§ **What this task involves**
Below are some entries. Repeat exactly the lines from the one with "Definition determine_acceptance (input" through the one with "match history_loop (in_announce_id", and only those.

§ **Dataset records**
_ _ _ _ _ _ _

(* ===== verification/Acceptance.v ===== *)
(** The announce-acceptance predicate: [prns-core/src/routing/announce/acceptance.rs], with
    [ExistingRoute] of [routing/table/model.rs]. *)

From S2P Require Import Prelude Wire Routes Announce.

(** * The code *)

(** [ExistingRoute]; an [InterfaceGravity] is an [i64]. *)
Record ExistingRoute := mkExisting {
  ex_hops : Z;
  ex_expires_at : InstantMillis;
  ex_announce_id_history : list AnnounceId;
  ex_responsiveness : RouteResponsiveness;
  ex_interface_gravity : option Z;
}.

Record AnnounceAcceptanceInput := mkInput {
  packet_hops : Z;
  in_announce_id : AnnounceId;
  destination_is_self_or_upstream : bool;
  existing_route : option ExistingRoute;
  incoming_interface_gravity : option Z;
  arrived_at : InstantMillis;
}.

Inductive AcceptReason :=
  | FirstSighting
  | KnownRouteFreshEvidence
  | ExpiredRouteSucceededByLongerAlternative
  | LongerAlternativeWithNewerEvidence
  | FailoverFromUnresponsiveIncumbent
  | EqualEvidenceHigherGravity.

Inductive RejectReason :=
  | ExceedsMaxHops
  | DestinationIsSelfOrUpstream
  | KnownRouteReplay
  | KnownRouteNoNewerEvidence
  | DeadRouteReplay
  | EqualEvidenceIncumbentStillWorking
  | StaleEvidence.

Inductive AnnounceAcceptanceDecision := Accept (r : AcceptReason) | Reject (r : RejectReason).

(** The loop over the stored ids: the early rejection, or whether the id is known and the latest
    stored emission. *)
Fixpoint history_loop (id : AnnounceId) (dead : bool) (history : list AnnounceId)
    (route_max_emitted : list Z) (known_announce : bool) : option (bool * list Z) :=
  match history with
  | [] => Some (known_announce, route_max_emitted)
  | stored :: history =>
      if bool_decide (stored = id) && dead then None
      else history_loop id dead history (bytes_max route_max_emitted (timebase stored))
             (if bool_decide (stored = id) then true else known_announce)
  end.

Definition determine_acceptance (input : AnnounceAcceptanceInput) : AnnounceAcceptanceDecision :=
  if (MAX_HOP_COUNT <? packet_hops input)%Z then Reject ExceedsMaxHops else
  if destination_is_self_or_upstream input then Reject DestinationIsSelfOrUpstream else
  match existing_route input with
  | None => Accept FirstSighting
  | Some existing =>
      let is_longer_hops := (ex_hops existing <? packet_hops input)%Z in
      let route_is_expired := (ex_expires_at existing <=? arrived_at input)%Z in
      let announce_emitted_at := timebase (in_announce_id input) in
      match history_loop (in_announce_id input) (is_longer_hops && route_is_expired)
              (ex_announce_id_history existing) TIMEBASE_ZERO false with
      | None => Reject DeadRouteReplay
      | Some (known_announce, route_max_emitted) =>
          if negb is_longer_hops then
            if bool_decide (announce_emitted_at = route_max_emitted)
               && match incoming_interface_gravity input, ex_interface_gravity existing with
                  | Some incoming, Some incumbent => (incumbent <? incoming)%Z
                  | _, _ => false
                  end
            then Accept EqualEvidenceHigherGravity
            else if known_announce : bool then Reject KnownRouteReplay
            else match bytes_cmp announce_emitted_at route_max_emitted with
                 | Gt => Accept KnownRouteFreshEvidence
                 | _ => Reject KnownRouteNoNewerEvidence
                 end
          else if route_is_expired then Accept ExpiredRouteSucceededByLongerAlternative
          else match bytes_cmp announce_emitted_at route_max_emitted with
               | Lt => Reject StaleEvidence
               | Eq => match ex_responsiveness existing with
                       | Unresponsive => Accept FailoverFromUnresponsiveIncumbent
                       | Responsive | Routes.Unknown => Reject EqualEvidenceIncumbentStillWorking
                       end
               | Gt => Accept LongerAlternativeWithNewerEvidence
               end
      end
  end.

(** * What the loop computes *)

(** The latest emission heard on the route, in seconds; zero when none was. *)
Definition latest_emission (history : list AnnounceId) : Z :=
  foldr (λ id m, Z.max (as_count (timebase id)) m) 0%Z history.

Definition history_ok (history : list AnnounceId) : Prop :=
  Forall (λ id, is_timebase (timebase id)) history.

Lemma latest_emission_cons id history :
  latest_emission (id :: history) = Z.max (as_count (timebase id)) (latest_emission history).
Proof. done. Qed.

Lemma history_loop_spec id dead history m known :
  history_ok history → is_timebase m →
  if bool_decide (id ∈ history) && dead
  then history_loop id dead history m known = None
  else ∃ m', history_loop id dead history m known
             = Some (known || bool_decide (id ∈ history), m')
         ∧ is_timebase m' ∧ as_count m' = Z.max (as_count m) (latest_emission history).
Proof.
  intros Hh. revert m known. induction Hh as [|stored history Hs _ IH]; intros m known Hm;
    cbn [history_loop].
  { rewrite bool_decide_false by apply not_elem_of_nil. cbn [andb]. exists m. rewrite orb_false_r.
    split; [done|]. split; [done|]. pose proof (from_be_bytes_range m (proj2 Hm)).
    rewrite as_count_be. change (latest_emission []) with 0%Z. lia. }
  rewrite latest_emission_cons. assert (Hin : bool_decide (id ∈ stored :: history)
    = bool_decide (stored = id) || bool_decide (id ∈ history)).
  { apply eq_bool_prop_intro. rewrite orb_True, !bool_decide_spec, elem_of_cons.
    split; (intros [->|?]; [by left|by right]). }
  rewrite Hin. destruct (timebase_max m (timebase stored) Hm Hs) as [Hmt Hmc].
  specialize (IH (bytes_max m (timebase stored)) (if bool_decide (stored = id) then true else known) Hmt).
  destruct (bool_decide (stored = id)), dead; cbn [andb orb] in *; try done.
  - rewrite andb_false_r in IH. destruct IH as (m' & -> & Hm' & Hc). exists m'.
    split; [by rewrite orb_true_r|]. split; [done|]. rewrite Hc, Hmc. lia.
  - rewrite andb_true_r in *. destruct (bool_decide (id ∈ history)); [done|].
    destruct IH as (m' & -> & Hm' & Hc). exists m'. split; [done|]. split; [done|].
    rewrite Hc, Hmc. lia.
  - rewrite andb_false_r in *. destruct IH as (m' & -> & Hm' & Hc). exists m'.
    split; [done|]. split; [done|]. rewrite Hc, Hmc. lia.
Qed.

Lemma known_emission id history :
  id ∈ history → (as_count (timebase id) ≤ latest_emission history)%Z.
Proof.
  induction 1 as [x history|x y history _ IH]; rewrite latest_emission_cons; lia.
Qed.

Lemma latest_emission_perm h h' : h ≡ₚ h' → latest_emission h = latest_emission h'.
Proof. intros Hp. induction Hp; rewrite ?latest_emission_cons; lia. Qed.

Lemma timebase_eq a b : is_timebase a → is_timebase b → a = b ↔ as_count a = as_count b.
Proof.
  intros Ha Hb. split; [by intros ->|]. intros E.
  assert (Hc : bytes_cmp a b = Eq) by (rewrite timebase_cmp, E by done; apply Z.compare_refl).
  clear -Hc. revert b Hc. induction a as [|x a IH]; intros [|y b]; cbn; try done.
  destruct (Z.compare_spec x y) as [->| |]; try done. intros Hc. f_equal. by apply IH.
Qed.

(** The decision in terms of the set of stored ids. *)
Definition decide_by_knowledge (input : AnnounceAcceptanceInput) (existing : ExistingRoute) :
    AnnounceAcceptanceDecision :=
  let longer := (ex_hops existing <? packet_hops input)%Z in
  let expired := (ex_expires_at existing <=? arrived_at input)%Z in
  let known := bool_decide (in_announce_id input ∈ ex_announce_id_history existing) in
  let emitted := as_count (timebase (in_announce_id input)) in
  let latest := latest_emission (ex_announce_id_history existing) in
  let heavier :=
    match incoming_interface_gravity input, ex_interface_gravity existing with
    | Some incoming, Some incumbent => (incumbent <? incoming)%Z
    | _, _ => false
    end in
  if longer then
    if expired then
      if known then Reject DeadRouteReplay else Accept ExpiredRouteSucceededByLongerAlternative
    else match Z.compare emitted latest with
         | Lt => Reject StaleEvidence
         | Eq => match ex_responsiveness existing with
                 | Unresponsive => Accept FailoverFromUnresponsiveIncumbent
                 | _ => Reject EqualEvidenceIncumbentStillWorking
                 end
         | Gt => Accept LongerAlternativeWithNewerEvidence
         end
  else if (emitted =? latest)%Z && heavier then Accept EqualEvidenceHigherGravity
  else if known then Reject KnownRouteReplay
  else if (latest <? emitted)%Z then Accept KnownRouteFreshEvidence
  else Reject KnownRouteNoNewerEvidence.

Definition input_ok (input : AnnounceAcceptanceInput) : Prop :=
  is_timebase (timebase (in_announce_id input))
  ∧ from_option (λ e, history_ok (ex_announce_id_history e)) True (existing_route input).

Lemma latest_emission_nonneg history : (0 ≤ latest_emission history)%Z.
Proof. induction history; [done|]. rewrite latest_emission_cons. lia. Qed.

Lemma determine_existing input existing :
  input_ok input → existing_route input = Some existing →
  (packet_hops input ≤ MAX_HOP_COUNT)%Z → destination_is_self_or_upstream input = false →
  determine_acceptance input = decide_by_knowledge input existing.
Proof.
  intros [Ht Hh] He Hhops Hself. rewrite He in Hh. cbn in Hh.
  unfold determine_acceptance, decide_by_knowledge. rewrite (proj2 (Z.ltb_ge _ _)) by done.
  rewrite Hself, He.
  set (longer := (ex_hops existing <? packet_hops input)%Z).
  set (expired := (ex_expires_at existing <=? arrived_at input)%Z).
  pose proof (history_loop_spec (in_announce_id input) (longer && expired)
    (ex_announce_id_history existing) TIMEBASE_ZERO false Hh) as Hloop.
  assert (Hz : is_timebase TIMEBASE_ZERO) by (split; [done|]; repeat constructor; done).
  specialize (Hloop Hz). change (as_count TIMEBASE_ZERO) with 0%Z in Hloop.
  pose proof (latest_emission_nonneg (ex_announce_id_history existing)).
  set (known := bool_decide (in_announce_id input ∈ ex_announce_id_history existing)) in *.
  destruct (known && (longer && expired)) eqn:Hdead.
  { rewrite Hloop. apply andb_true_iff in Hdead as [-> [-> ->]%andb_true_iff]. done. }
  destruct Hloop as (m & -> & Hm & Hmc). cbn [orb].
  rewrite Z.max_r in Hmc by done. rewrite timebase_cmp, Hmc by done.
  destruct longer; cbn [negb].
  - destruct expired; [|done]. cbn in Hdead. rewrite andb_true_r in Hdead. by rewrite Hdead.
  - assert (Heq : bool_decide (timebase (in_announce_id input) = m)
      = (as_count (timebase (in_announce_id input)) =? latest_emission (ex_announce_id_history existing))%Z).
    { apply eq_bool_prop_intro. rewrite bool_decide_spec, Is_true_true, Z.eqb_eq, <- Hmc.
      by apply timebase_eq. }
    rewrite Heq. destruct (_ && _); [done|]. destruct known; [done|].
    destruct (Z.compare_spec (as_count (timebase (in_announce_id input)))
      (latest_emission (ex_announce_id_history existing))), (Z.ltb_spec
      (latest_emission (ex_announce_id_history existing))
      (as_count (timebase (in_announce_id input)))); (done || lia).
Qed.

Lemma latest_emission_le id history :
  id ∈ history → (as_count (timebase id) ≤ latest_emission history)%Z.
Proof.
  induction history as [|x history IH]; [by intros ?%not_elem_of_nil|].
  rewrite elem_of_cons, latest_emission_cons. intros [->|Hin]; [lia|]. specialize (IH Hin). lia.
Qed.

(** An id already stored is refused while the route works and no heavier interface brings it. *)
Lemma replay_rejected input e :
  input_ok input → existing_route input = Some e →
  in_announce_id input ∈ ex_announce_id_history e → ex_responsiveness e ≠ Unresponsive →
  (∀ a b, incoming_interface_gravity input = Some a → ex_interface_gravity e = Some b → (a ≤ b)%Z) →
  ∃ r, determine_acceptance input = Reject r.
Proof.
  intros Hok He Hin Hr Hg. destruct (Z.ltb_spec MAX_HOP_COUNT (packet_hops input)) as [Hh|Hh].
  { unfold determine_acceptance. rewrite (proj2 (Z.ltb_lt _ _)) by done. by eexists. }
  destruct (destination_is_self_or_upstream input) eqn:Hself.
  { unfold determine_acceptance. rewrite (proj2 (Z.ltb_ge _ _)), Hself by done. by eexists. }
  rewrite (determine_existing input e) by done. unfold decide_by_knowledge.
  rewrite (bool_decide_true (in_announce_id input ∈ _)) by done.
  pose proof (latest_emission_le _ _ Hin) as Hle.
  assert (Hheavy : match incoming_interface_gravity input, ex_interface_gravity e with
    | Some incoming, Some incumbent => (incumbent <? incoming)%Z | _, _ => false end = false).
  { destruct (incoming_interface_gravity input) as [a|], (ex_interface_gravity e) as [b|]; try done.
    apply Z.ltb_ge. by apply Hg. }
  rewrite Hheavy, andb_false_r.
  destruct (ex_hops e <? packet_hops input)%Z; [|by eexists].
  destruct (ex_expires_at e <=? arrived_at input)%Z; [by eexists|].
  destruct (Z.compare_spec (as_count (timebase (in_announce_id input))) (latest_emission (ex_announce_id_history e)));
    [|by eexists|lia].
  destruct (ex_responsiveness e); [by eexists..|done].
Qed.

_ _ _ _ _ _ _

§ **Completed task**
Definition determine_acceptance (input : AnnounceAcceptanceInput) : AnnounceAcceptanceDecision :=
  if (MAX_HOP_COUNT <? packet_hops input)%Z then Reject ExceedsMaxHops else
  if destination_is_self_or_upstream input then Reject DestinationIsSelfOrUpstream else
  match existing_route input with
  | None => Accept FirstSighting
  | Some existing =>
      let is_longer_hops := (ex_hops existing <? packet_hops input)%Z in
      let route_is_expired := (ex_expires_at existing <=? arrived_at input)%Z in
      let announce_emitted_at := timebase (in_announce_id input) in
      match history_loop (in_announce_id input) (is_longer_hops && route_is_expired)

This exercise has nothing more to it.